Calo: I would first want to remove barriers this legislature has put up for people who want to help. By removing tax credits for those who donate to homeless shelters and food pantries, charity has become less attractive. I would create more programs to assist these people, not barriers against helping these people.

NE: Should Michigan make it easier for medical marijuana dispensaries to sell marijuana to registered patients? Should marijuana be legal in Michigan altogether?

Calo: Yes, there have been enough studies to show positive results for people whose illnesses are treated with marijuana. I would seriously consider making it legal in Michigan. There is a lot to be learned from the experiment going on in Colorado. The state is financially benefiting from the sale and taxing of marijuana. With tight restrictions in place, I believe Michigan could benefit in the same way.

107th District

Cheboygan, Chippewa, Emmet, Mackinac

REPUBLICAN LEE CHATFIELD

Chatfield, who won a hotly contested primary election against incumbent Frank Foster in what was widely considered a referendum on Foster’s support of gay civil rights, did not respond to the survey request.

DEMOCRAT JIM PAGE


NE: What will you do to work with your political opponents to break gridlock in Lansing?
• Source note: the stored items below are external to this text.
(* ===== verification/OpcuaConfig.v ===== *)
(** * OPC UA server: configuration (src/src/opcua-tsn/json_helper.c, opcua_common.c)

    The typed accessors over json-c, the parser of the server's configuration,
    the release of what it allocates, and the real-time priority helper.
    json-c itself is an interface. *)

From S2P Require Import Prelude Sys Libc Opcua.

Local Open Scope Z_scope.

(** ** json-c *)

Inductive json_type : Type :=
| json_type_null | json_type_boolean | json_type_double | json_type_int
| json_type_object | json_type_array | json_type_string.

#[export] Instance json_type_eq_dec : EqDecision json_type.
Proof. solve_decision. Defined.

(** The functions of json-c that the code calls. *)
Class json_api : Type := {
  JsObj : Type;
  json_object_object_get_ex : JsObj → string → option JsObj;
  json_object_get_type : JsObj → json_type;
  json_object_get_int : JsObj → Z;
  json_object_get_int64 : JsObj → Z;
  json_object_get_boolean : JsObj → bool;
  json_object_get_string : JsObj → list Z;
  json_object_object_length : JsObj → Z;
  json_object_object_foreach : JsObj → list JsObj;     (* the values, in order *)
  json_object_from_file : list Z → option JsObj
}.

(** What the parser relies on: the length of an object is the number of its
    entries. *)
Class json_laws (api : json_api) : Prop := {
  json_length : ∀ j, json_object_get_type j = json_type_object →
    json_object_object_length j = Z.of_nat (length (json_object_object_foreach j))
}.

(** ** JSON documents

    What json-c reads from a file, as specifications and witnesses speak of it;
    the keys of an object are distinct. *)

Inductive js : Type :=
| JInt (z : Z) | JBool (b : bool) | JStr (s : string) | JObj (fields : list (string * js)).

Definition js_field (j : js) (key : string) : option js :=
  match j with
  | JObj fields => snd <$> List.find (λ f, bool_decide (f.1 = key)) fields
  | _ => None
  end.

Definition js_values (j : js) : list js :=
  match j with JObj fields => snd <$> fields | _ => [] end.

(** ** Constants *)

Definition PKT_COUNT_MAX : Z := 10000000.
Definition CYCLETIME_NS_MAX : Z := 5000000.
Definition DATASET_WRITER_MAX : Z := 99999.
Definition WRITER_GROUP_MAX : Z := 99999.
Definition HUNDRED_USEC_NSEC : Z := 100000.
Definition ONE_MSEC_NSEC : Z := 1000000.
Definition TEN_MSEC_NSEC : Z := 10000000.
Definition FIVE_DIGIT_MAX : Z := 99999.

Section config.
Context {OS : ua_os} {api : json_api}.

(** ** Accessors *)

Definition ensureType (toCheck : JsObj) (type : json_type) : T unit :=
  if decide (json_object_get_type toCheck = type) then mret tt else exit_ EXIT_FAILURE.

(** The optional accessors: absent keys give the default. *)
Definition getOptional {A} (type : json_type) (get : JsObj → A) (parent : JsObj)
  (key : string) (defaultVal : A) : T A :=
  match json_object_object_get_ex parent key with
  | Some val => ensureType val type;; mret (get val)
  | None => mret defaultVal
  end.

Definition getOptionalInt := getOptional json_type_int json_object_get_int.
Definition getOptionalBool := getOptional json_type_boolean json_object_get_boolean.
Definition getOptionalInt64 := getOptional json_type_int json_object_get_int64.

(** The mandatory ones: absent keys end the process. *)
Definition getValue (parent : JsObj) (key : string) : T JsObj :=
  match json_object_object_get_ex parent key with
  | Some val => mret val
  | None => exit_ EXIT_FAILURE
  end.

Definition getInt (parent : JsObj) (key : string) : T Z :=
  val ← getValue parent key;
  ensureType val json_type_int;;
  mret (json_object_get_int val).

Definition getBool (parent : JsObj) (key : string) : T bool :=
  val ← getValue parent key;
  ensureType val json_type_boolean;;
  mret (json_object_get_boolean val).

Definition getInt64 (parent : JsObj) (key : string) : T Z :=
  val ← getValue parent key;
  ensureType val json_type_int;;
  mret (json_object_get_int64 val).

(** [calloc()] and [strndup()]. *)
Definition alloc (x : obj) : T bool := λ s,
  let ok := os_calloc (trace s) in (Done ok, mkSt (glob s) (Alloc x ok :: trace s)).

(** [strdup()] of a string of the document; it ends at an inner NUL.  [None]: there
    is no memory for it, and the result is NULL. *)
Definition strdup (str : list Z) : T (option (list Z)) :=
  let s := cstr str in
  ok ← alloc (OStr s);
  mret (if (ok : bool) then Some s else None).

Definition getOptionalStr (parent : JsObj) (key : string) (defaultVal : option (list Z))
  : T (option (list Z)) :=
  match json_object_object_get_ex parent key with
  | Some val => ensureType val json_type_string;; strdup (json_object_get_string val)
  | None => mret defaultVal
  end.

(** getString(): strndup() of the string; it ends at an inner NUL.  [None]: there
    is no memory for it, and the result is NULL. *)
Definition getString (parent : JsObj) (key : string) : T (option (list Z)) :=
  val ← getValue parent key;
  ensureType val json_type_string;;
  let s := cstr (json_object_get_string val) in
  ok ← alloc (OStr s);
  mret (if (ok : bool) then Some s else None).

(** [fopen(name, "w")]. *)
Definition open_output (name : list Z) : T bool := λ s,
  let ok := os_fopen (trace s) in (Done ok, mkSt (glob s) (Fopen name ok :: trace s)).

(** json_object_object_length() is defined for objects only (json-c asserts it). *)
Definition countChildrenEntries (json : JsObj) : T Z :=
  if decide (json_object_get_type json = json_type_object)
  then mret (json_object_object_length json) else undefined.

(** ** Release *)

Definition free_str (p : option (list Z)) : T unit :=
  match p with Some s => tell (Free (OStr s)) | None => mret tt end.

Definition free_pub (pd : PublisherData) (_ : unit) : T unit := free_str (p_url pd).

Definition free_sub (sd : SubscriberData) (_ : unit) : T unit :=
  free_str (s_url sd);;
  free_str (subscriberOutputFileName sd);;
  match fpSubscriberOutput sd with
  | Some path => tell (Fflush path);; tell (Fclose path)
  | None => mret tt
  end.

(** The first [count] entries of an array; there must be as many. *)
Definition first_entries {A} (count : Z) (l : option (list A)) : T (list A) :=
  if Z.of_nat (length (default [] l)) <? count then undefined
  else mret (take (Z.to_nat count) (default [] l)).

Definition free_resources (s : option ServerData) : T unit :=
  match s with
  | None => mret tt
  | Some sd =>
      pubs ← first_entries (pubCount sd) (pubData sd);
      for_each pubs free_pub tt;;
      when (negb (is_null (pubData sd))) (tell (Free OPubs));;
      subs ← first_entries (subCount sd) (subData sd);
      for_each subs free_sub tt;;
      when (negb (is_null (subData sd))) (tell (Free OSubs));;
      free_str (subInterface sd);;
      free_str (pubInterface sd);;
      tell (Free OServer)
  end.

(** ** Parser *)

(** [catch_err(bad, ...)] with the partly filled structure [x]: [false]
    stands for the jump to the error label. *)
Definition catch_err {A} (bad : bool) (x : A) (k : T (A * bool)) : T (A * bool) :=
  if bad then mret (x, false) else k.

Definition out_of (lo hi v : Z) : bool := (v <? lo) || (v >? hi).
Page: Deadlock? I thought the Republicans control both the house and senate, along with the governor’s office. The difference between the parties and the inability to compromise to solve problems is not going to be solved until we elect leaders who are willing to work for the common good for all the citizens of Michigan.

NE: The state will need to spend up to $2 billion to fix its roads over the next decade. How are we going to pay for that?

Page: A compromise between a budget that maximizes the current funds available and a tax system that has shared responsibilities.

NE: Should sexual orientation be included in the Elliott Larsen Civil Rights Act?

Page: Civil Rights should apply to all people.

NE: What would you do/have you done to help people who live in poverty in your district?

Page: Improve the vocational education system and make it available to more people. I support raising the minimum wage.

I would like to see more full-time jobs be made available to workers.

NE: Should Michigan make it easier for medical marijuana dispensaries to sell marijuana to registered patients? Should marijuana be legal in Michigan altogether?

Page: There should be structured laws on the distribution of medical marijuana, as it is a controlled medication, the same as applied to all other controlled medications. I do not believe in legalizing marijuana.